I wonder if she just stayed low. I wonder if kept a strict rule: park benches and under!

I wonder if she just spent whatever could’ve possibly been left of the life, of a walking from grassy place to grassy place, trying to muster up some food.

I wonder if she felt the way so many feel, when they feel they don’t measure up? (I hate to even allow this word to travel across my scarred brain!)

I wonder if she felt insignificant.

That word.

I am ashamed of myself for even letting it flutter across this QWERTY keyboard!

It is profanity in the highest ranks of all that is profane.

Reluctantly, I will again use my previous obscenity…insignificant.

I don’t know for sure if insignificance banished her from flight, but her feelings of such certainly seemed to keep her on the ground.

Feeling insignificant can be the most swallowing, overwhelming feeling. I’ve known the feeling. I’ve known it well. I’ve known it recently. I’ve known its weight.

This bird, this bird that walked down the street, she’s been in my heart and mind so much.
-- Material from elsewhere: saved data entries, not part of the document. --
(** ** Runs of the further properties on the concrete host *)

(** An overwritten conflict: one prompt, one copy, no error. *)
Lemma single_item_effects_witness :
  count isPrompt
    (snd (copySingleItem host b_txt utils (conflicting (Some "Overwrite"%string))))
  <= 1
  /\ count isMutation
       (snd (copySingleItem host b_txt utils
               (conflicting (Some "Overwrite"%string))))
     <= 1
  /\ count isErrorMessage
       (snd (copySingleItem host b_txt utils
               (conflicting (Some "Overwrite"%string))))
     <= 1.
Proof.
  pose proof (single_item_effects host b_txt utils
                (conflicting (Some "Overwrite"%string)) _ _ _ eq_refl)
    as (_ & Hp & Hm & He & _).
  split; [exact Hp | split; [exact Hm | exact He]].
Defined.

(** A vanished source is skipped because its copy threw. *)
Lemma single_item_result_witness :
  existsb isFailedCopy (snd (copySingleItem host gone_txt utils fresh)) = true
  /\ fst (fst (copySingleItem host gone_txt utils fresh)) = skipped.
Proof.
  pose proof (single_item_result host gone_txt utils fresh _ _ _ eq_refl)
    as (_ & Hskipped & _).
  split; [reflexivity | exact (proj2 Hskipped (or_introl eq_refl))].
Defined.
(** A new key goes to the end of the map. *)
Lemma set_fresh {V} (k : string) (v : V) (m : Js.JsMap V) :
  Js.get k m = None -> Js.set k v m = m ++ [(k, v)].
Proof.
  induction m as [| [k' v'] m IH]; cbn [Js.set Js.get]; [reflexivity |].
  destruct (String.eqb k k'); [discriminate |].
  intros H. rewrite (IH H). reflexivity.
Qed.

Lemma transition_lock_room (now : Z) (g : Game) :
  status (public (state g)) = LOBBY ->
  6 <= Js.size (game_players g) <= 30 ->
  StateMachine.transition now g StateMachine.LOCK_ROOM
  = (bump_version now (upd_public (set_status LOCKED) g), Success).
Proof.
  intros Hst Hn. unfold StateMachine.transition, StateMachine.findTransitions.
  rewrite Hst. cbn -[Z.geb Z.leb Js.size bump_version upd_public].
  destruct (Z.geb_spec (Js.size (game_players g)) 6); [| lia].
  destruct (Z.leb_spec (Js.size (game_players g)) 30); [| lia].
  reflexivity.
Qed.

Lemma transition_lock_room_refused (now : Z) (g : Game) :
  status (public (state g)) <> LOBBY ->
  StateMachine.transition now g StateMachine.LOCK_ROOM
  = (g, Failed InvalidTransition).
Proof.
  intros Hst. unfold StateMachine.transition, StateMachine.findTransitions.
  destruct (status (public (state g))); try reflexivity. contradiction.
Qed.

Lemma transition_start_role_selection (now : Z) (g : Game) :
  status (public (state g)) = LOCKED ->
  StateMachine.transition now g StateMachine.START_ROLE_SELECTION
  = (bump_version now (upd_public (set_status ROLE_SELECTION) g), Success).
Proof.
  intros Hst. unfold StateMachine.transition, StateMachine.findTransitions.
  rewrite Hst. reflexivity.
Qed.

Section LobbyProperties.

Variable gameCreatedP : string -> string -> string -> Payload.
Variable playerJoinedP : string -> string -> Z -> Payload.
Variable roomLockedP : Z -> Payload.
Variable toUpperCase : string -> string.
Variable getCharacter : CharacterId -> option CharacterDefinition.

(** The verdict of the ROOM_LOCK validation. *)
Lemma validate_room_lock (g : Game) :
  exists r,
    ValidationEngine.validate getCharacter
      {| ValidationEngine.ctx_game := Some g;
         ValidationEngine.ctx_phase := ValidationEngine.ValidationPhase.ROOM_LOCK;
         ValidationEngine.ctx_player := None;
         ValidationEngine.ctx_action := None;
         ValidationEngine.ctx_roles := None;
         ValidationEngine.ctx_playerCount := None;
         ValidationEngine.ctx_buryCard := None |} = Some r
    /\ valid r = (6 <=? Js.size (game_players g)) && (Js.size (game_players g) <=? 30)
    /\ (valid r = false -> exists e rest, errors r = e :: rest).
Proof.
  unfold ValidationEngine.validate.
  cbn [ValidationEngine.ctx_phase ValidationEngine.validators
       ValidationEngine.runValidators].
  unfold ValidationEngine.PlayerCountValidator. cbn [ValidationEngine.ctx_game].
  eexists. split; [reflexivity |].
  cbn [errors warnings valid ValidationEngine.mkResult app].
  set (n := Js.size (game_players g)).
  destruct (Z.ltb_spec n 6), (Z.gtb_spec n 30), (Z.leb_spec 6 n),
    (Z.leb_spec n 30); try lia; cbn; split; try reflexivity;
    try discriminate; intros _; eexists; eexists; reflexivity.
Qed.

(** X17. Locking the room. For a stored game the command succeeds exactly
    when the sender is a player of the game and its host, the game is in
    the lobby, and it has between 6 and 30 players. It then leaves the game
    in ROLE_SELECTION, two versions later, with the same players. A command
    that fails leaves the store, the bus and the timers as they were. *)
Theorem lockRoom_spec (gameId playerId : string) (now : Z)
        (w : GameController.World) (g : Game) :
  GameStore.get gameId (GameController.store w) = Some g ->
  let r := GameController.lockRoom roomLockedP getCharacter gameId playerId now w in
  let n := Js.size (game_players g) in
  (snd r = GameController.LobbySuccess <->
   (exists p, Js.get playerId (game_players g) = Some p /\ isHost p = true)
   /\ status (public (state g)) = LOBBY
   /\ 6 <= n <= 30)
  /\ (snd r = GameController.LobbySuccess ->
      exists g',
        GameStore.get gameId (GameController.store (fst r)) = Some g'
        /\ status (public (state g')) = ROLE_SELECTION
        /\ version g' = version g + 2
        /\ updatedAt g' = now
        /\ game_players g' = game_players g)
  /\ (snd r <> GameController.LobbySuccess -> fst r = w).
Proof.
  intros Hget r n. subst r. unfold GameController.lockRoom. rewrite Hget.
  destruct (Js.get playerId (game_players g)) as [p |] eqn:Hp.
  2: { cbn. split; [split; [discriminate | intros [[p [Hp' _]] _]; discriminate] |].
       split; [discriminate | reflexivity]. }
  destruct (isHost p) eqn:Hhost; cbn [negb].
  2: { cbn. split; [split; [discriminate |] |].
       - intros [[p' [Hp' Hh]] _]. injection Hp' as <-. congruence.
       - split; [discriminate | reflexivity]. }
  destruct (validate_room_lock g) as (v & -> & Hvalid & Herr).
  fold n in Hvalid.
  destruct (valid v) eqn:Hv; cbn [negb].
  2: { destruct (Herr eq_refl) as (e & rest & ->). cbn.
       split; [split; [discriminate |] |].
       - intros (_ & _ & Hn). symmetry in Hvalid.
         apply andb_false_iff in Hvalid as [H | H];
           [apply Z.leb_gt in H | apply Z.leb_gt in H]; lia.
       - split; [discriminate | reflexivity]. }
  symmetry in Hvalid. apply andb_true_iff in Hvalid as [Hlo Hhi].
  apply Z.leb_le in Hlo, Hhi.
  assert (Hdec : status (public (state g)) = LOBBY
                 \/ status (public (state g)) <> LOBBY)
    by (destruct (status (public (state g)));
        (left; reflexivity) || (right; discriminate)).
  destruct Hdec as [Hst | Hst].
  2: { rewrite transition_lock_room_refused by exact Hst. cbn [fst snd].
       split; [split; [discriminate | intros (_ & Hbad & _); contradiction] |].
       split; [discriminate | reflexivity]. }
  rewrite transition_lock_room by first [exact Hst | split; assumption].
  rewrite transition_start_role_selection by reflexivity.
  cbn [fst snd].
  split; [split; [intros _ | reflexivity] |].
  { split; [exists p; split; [reflexivity | exact Hhost] |].
    split; [exact Hst | split; assumption]. }
  split; [| intros H; destruct (H eq_refl)].
  intros _. eexists.
  split; [unfold GameController.on_bus; cbn [GameController.store];
          apply get_storeUpdate |].
  repeat split. cbn. lia.
Qed.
I’ve been thinking about her for over fifteen years.

In other words, she has not been insignificant to me.

And I was just a bored guy, looking out a door.

Just a human.

If she wasn’t insignificant to me, can you imagine how God feels about her?

If she wasn’t insignificant to God, can you imagine how God feels about you?!

I can imagine.

God feels like you are significant.

(Well, actually…he knows it.)

So go fly!

(Oh...and don't be afraid to fly!)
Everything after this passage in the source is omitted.